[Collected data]
————————

Definition alpn_set (r : svcb) : list (list byte) :=
  let ids := match lookup_param r 1 with
             | Some v => default [] (parse_alpn (length v) v)
             | None => []
             end in
  if lookup_param r 2 is Some _ then ids else ids ++ [bytes "http/1.1"].

(** ** The reader undoes the encoders *)

Definition encode_param (p : Z * list byte) : list byte :=
  appendUint16Length (appendUint16 [] p.1) p.2.

Definition encode_params (ps : list (Z * list byte)) : list byte :=
  concat (encode_param <$> ps).

Definition param_ok (p : Z * list byte) : Prop :=
  (0 ≤ p.1 < 65536)%Z ∧ (len p.2 < 65536)%Z.

Lemma appendSvcParam_encode dst key value :
  appendSvcParam dst key value = dst ++ encode_param (key, value).
Proof.
  unfold appendSvcParam, encode_param. simpl.
  by rewrite (appendUint16Length_app (appendUint16 dst key)),
    (appendUint16Length_app (appendUint16 [] key)), (appendUint16_app dst), app_assoc.
Qed.

Lemma encode_param_length p : (4 ≤ length (encode_param p))%nat.
Proof.
  unfold encode_param, appendUint16Length. rewrite !length_app. simpl. lia.
Qed.

Lemma parse_params_step fuel l :
  l ≠ [] →
  parse_params (S fuel) l =
    ('(key, l) ← read16 l;
     '(value, l) ← read_vec16 l;
     ps ← parse_params fuel l;
     Some ((key, value) :: ps)).
Proof. by destruct l. Qed.

Lemma parse_params_encode ps fuel :
  Forall param_ok ps → (length (encode_params ps) ≤ fuel)%nat →
  parse_params fuel (encode_params ps) = Some ps.
Proof.
  intros Hps. revert fuel.
  induction Hps as [|[key value] ps [Hk Hv] Hps IH]; intros fuel Hf; [by destruct fuel|].
  unfold encode_params in *. rewrite fmap_cons in *. cbn [concat] in *.
  rewrite length_app in Hf. pose proof (encode_param_length (key, value)).
  destruct fuel as [|fuel]; [lia|].
  rewrite parse_params_step by (intros [? _]%app_nil; simplify_eq).
  unfold encode_param at 1. cbn [fst snd] in *.
  rewrite appendUint16Length_app, <- !app_assoc, read16_append by done.
  cbn [mbind option_bind]. rewrite read_vec16_append by done. cbn [mbind option_bind].
  rewrite IH by lia. done.
Qed.

Lemma parse_svcb_encode priority name ps :
  (0 ≤ priority < 65536)%Z → Forall dns_label (split "." name) → Forall param_ok ps →
  parse_svcb (appendDnsName (appendUint16 [] priority) name ++ encode_params ps)
  = Some (Svcb priority (bytes <$> split "." name) ps).
Proof.
  intros Hp Hn Hps. unfold parse_svcb.
  rewrite appendDnsName_app, <- app_assoc, read16_append by done. cbn [mbind option_bind].
  rewrite read_name_appendDnsName by done. cbn [mbind option_bind].
  by rewrite parse_params_encode.
Qed.

(** The root name, one zero byte, is how both record kinds name the owner. *)
Lemma parse_svcb_root priority ps :
  (0 ≤ priority < 65536)%Z → Forall param_ok ps →
  parse_svcb ((appendUint16 [] priority ++ [x00]) ++ encode_params ps)
  = Some (Svcb priority [] ps).
Proof.
  intros Hp Hps. unfold parse_svcb. rewrite <- app_assoc, read16_append by done.
  cbn [mbind option_bind].
  change (read_name ([x00] ++ encode_params ps)) with (Some (@nil (list byte), encode_params ps)).
  cbn [mbind option_bind]. by rewrite parse_params_encode.
Qed.

(** ** What the fixture publishes *)

Definition alpn_h2_http11 : list byte := x02 :: bytes "h2" ++ x08 :: bytes "http/1.1".
Definition port_value (targetPort : Z) : list byte := putUint16 (uint16 targetPort).

(** The records, as the RFC 9460 reader sees them. *)
Definition origin_record (ech : list byte) (targetPort : Z) : svcb :=
  Svcb 1 [] [(1%Z, alpn_h2_http11); (3%Z, port_value targetPort);
             (4%Z, [x7f; x00; x00; x01]); (5%Z, ech)].

Definition fixture_record (name : string) (targetPort : Z) : option svcb :=
  let port := (3%Z, port_value targetPort) in
  let h2 := (1%Z, x02 :: bytes "h2") in
  if decide (name = "alias.svcb.test") then
    Some (Svcb 0 [bytes "green"; bytes "secret"; bytes "test"] [])
  else if decide (name = "nodefaultalpn.svcb.test") then
    Some (Svcb 1 [] [h2; (2%Z, []); port])
  else if decide (name = "mandatory.svcb.test") then
    Some (Svcb 1 [] [(0%Z, [x00; x01]); h2; port])
  else if decide (name = "h3only.svcb.test") then
    Some (Svcb 1 [] [(1%Z, x02 :: bytes "h3"); port])
  else if decide (name = "unknownparam.svcb.test") then
    Some (Svcb 1 [] [h2; port; (31337%Z, bytes "nothing here is defined")])
  else None.

Lemma len_port_value targetPort : len (port_value targetPort) = 2%Z.
Proof. done. Qed.

Lemma httpsRecord_encode ech targetPort :
  httpsRecord ech targetPort
  = (appendUint16 [] 1 ++ [x00]) ++ encode_params (svc_params (origin_record ech targetPort)).
Proof.
  unfold httpsRecord. rewrite !appendSvcParam_encode. unfold encode_params, origin_record.
  cbn [svc_params fmap list_fmap concat]. by rewrite app_nil_r, <- !app_assoc.
Qed.

Lemma len_httpsRecord ech targetPort : len (httpsRecord ech targetPort) = (37 + len ech)%Z.
Proof.
  unfold httpsRecord, appendSvcParam. autorewrite with go_len.
  change (len (putUint16 (uint16 targetPort))) with 2%Z.
  change (len (bytes "h2")) with 2%Z. change (len (bytes "http/1.1")) with 8%Z.
  lia.
Qed.

Ltac param_ok_tac := repeat constructor; (done || (cbn [fst snd]; lia) || assumption).

Lemma parse_httpsRecord ech targetPort :
  (len ech < 65536)%Z →
  parse_svcb (httpsRecord ech targetPort) = Some (origin_record ech targetPort).
Proof.
  intros Hech. rewrite httpsRecord_encode. apply parse_svcb_root; [done|]. param_ok_tac.
Qed.

(** C17: a client that reads the record [httpsRecord] builds, by RFC 9460, finds
    a well-formed ServiceMode record of priority 1 for the owner name itself,
    offering h2 and http/1.1 and nothing else, on the target port, at 127.0.0.1,
    with exactly the ECH configuration list that went in.  The bound is the
    largest value a SvcParam can carry. *)
Theorem httpsRecord_parse ech targetPort :
  (len ech < 65536)%Z →
  ∃ r, parse_svcb (httpsRecord ech targetPort) = Some r ∧ svcb_wf r ∧
    svc_priority r = 1%Z ∧ svc_target r = [] ∧
    (∀ p, p ∈ alpn_set r ↔ p = bytes "h2" ∨ p = bytes "http/1.1") ∧
    lookup_param r 3 = Some (putUint16 (uint16 targetPort)) ∧
    lookup_param r 4 = Some [x7f; x00; x00; x01] ∧
    lookup_param r 5 = Some ech ∧ lookup_param r 0 = None.
Proof.
  intros Hech. eexists. split; [by apply parse_httpsRecord|]. split_and!; try done.
  intros p. change (alpn_set _) with [bytes "h2"; bytes "http/1.1"; bytes "http/1.1"].
  set_solver.
Qed.

Lemma httpsRecord_parse_witness :
  ∃ r, parse_svcb (httpsRecord [x00; x01; xff] 8443) = Some r ∧ svcb_wf r ∧
    svc_priority r = 1%Z ∧ svc_target r = [] ∧
    (∀ p, p ∈ alpn_set r ↔ p = bytes "h2" ∨ p = bytes "http/1.1") ∧
    lookup_param r 3 = Some [x20; xfb] ∧
    lookup_param r 4 = Some [x7f; x00; x00; x01] ∧
    lookup_param r 5 = Some [x00; x01; xff] ∧ lookup_param r 0 = None.
Proof. apply (httpsRecord_parse [x00; x01; xff] 8443). reflexivity. Defined.

(** Every fixture record is what the RFC 9460 reader makes of its bytes. *)
Lemma svcParamFixture_refines name targetPort :
  svcParamFixture name targetPort ≫= parse_svcb = fixture_record name targetPort
  ∧ (is_Some (svcParamFixture name targetPort) ↔ is_Some (fixture_record name targetPort)).
Proof.
  unfold svcParamFixture, fixture_record.
  repeat (case_decide; [split; [|split; eauto]; cbn [mbind option_bind];
    rewrite ?appendSvcParam_encode, <- ?app_assoc; try done |]).
  all: done.
Qed.

Definition fixture_names : list string :=
  ["alias.svcb.test"; "nodefaultalpn.svcb.test"; "mandatory.svcb.test"; "h3only.svcb.test";
   "unknownparam.svcb.test"].

Lemma svcParamFixture_names name targetPort :
  is_Some (svcParamFixture name targetPort) ↔ name ∈ fixture_names.
Proof.
  unfold svcParamFixture, fixture_names. rewrite !elem_of_cons, elem_of_nil.
  repeat (case_decide; [split; [intros _; tauto|by eexists]|]).
  split; [by intros [? ?]|tauto].
Qed.

(** C16: there is a fixture for five names and no other, and each is a well-formed
    RFC 9460 record (in particular its parameters are in increasing order and
    [mandatory] names a parameter that is there) that differs from an ordinary
    record exactly the way it is published for.  The alias is AliasMode for
    green.secret.test, without parameters.  The others are ServiceMode for the owner
    name itself on the target port; h3only.svcb.test offers h3, and the others h2;
    the default http/1.1 is offered by all but nodefaultalpn.svcb.test, which has
    no-default-alpn; mandatory.svcb.test, and it only, lists alpn as mandatory;
    unknownparam.svcb.test, and it only, has the undefined key 31337 with its text;
    and there is no parameter besides these. *)
Theorem svcParamFixture_wf name targetPort :
  (is_Some (svcParamFixture name targetPort) ↔ name ∈ fixture_names) ∧
  ∀ record, svcParamFixture name targetPort = Some record →
  ∃ r, parse_svcb record = Some r ∧ svcb_wf r ∧
    if decide (name = "alias.svcb.test")
    then r = Svcb 0 [bytes "green"; bytes "secret"; bytes "test"] []
    else svc_priority r = 1%Z ∧ svc_target r = [] ∧
      lookup_param r 3 = Some (port_value targetPort) ∧
      alpn_set r = [bytes (if decide (name = "h3only.svcb.test") then "h3" else "h2")]
        ++ (if decide (name = "nodefaultalpn.svcb.test") then [] else [bytes "http/1.1"]) ∧
      lookup_param r 2 = (if decide (name = "nodefaultalpn.svcb.test") then Some [] else None) ∧
      (parse_keys <$> lookup_param r 0) =
        (if decide (name = "mandatory.svcb.test") then Some (Some [1%Z]) else None) ∧
      lookup_param r 31337 =
        (if decide (name = "unknownparam.svcb.test") then Some (bytes "nothing here is defined") else None) ∧
      Forall (λ p, p.1 ∈ [0; 1; 2; 3; 31337]%Z) (svc_params r).
Proof.
  split; [apply svcParamFixture_names|]. intros record Hrec.
  destruct (svcParamFixture_refines name targetPort) as [Href _]. rewrite Hrec in Href.
  cbn [mbind option_bind] in Href. rewrite Href.
  assert (is_Some (fixture_record name targetPort)) as [r Hr].
  { apply svcParamFixture_refines. by eexists. }
  rewrite Hr. exists r. split; [done|]. clear Hrec Href. unfold fixture_record in Hr.
  repeat (case_decide; [simplify_eq; split; [done|]; try done; split_and!; try done;
    repeat constructor; cbn; set_solver |]).
  all: done.
Qed.

Lemma svcParamFixture_wf_witness :
  ∃ r, parse_svcb (default [] (svcParamFixture "h3only.svcb.test" 8443)) = Some r ∧ svcb_wf r ∧
    alpn_set r = [bytes "h3"; bytes "http/1.1"].
Proof.
  destruct (svcParamFixture_wf "h3only.svcb.test" 8443) as [_ H].
  destruct (H (default [] (svcParamFixture "h3only.svcb.test" 8443)) eq_refl)
    as (r & Hp & Hwf & Hr).
  exists r. split; [exact Hp|]. split; [exact Hwf|].
  rewrite decide_False in Hr by discriminate.
  destruct Hr as (_ & _ & _ & Halpn & _). exact Halpn.
Defined.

————————

> [REQUIRED WORK] Answer with nothing but the count of lines in the entries that hold the word "None".

> [EXERCISE ANSWER] 7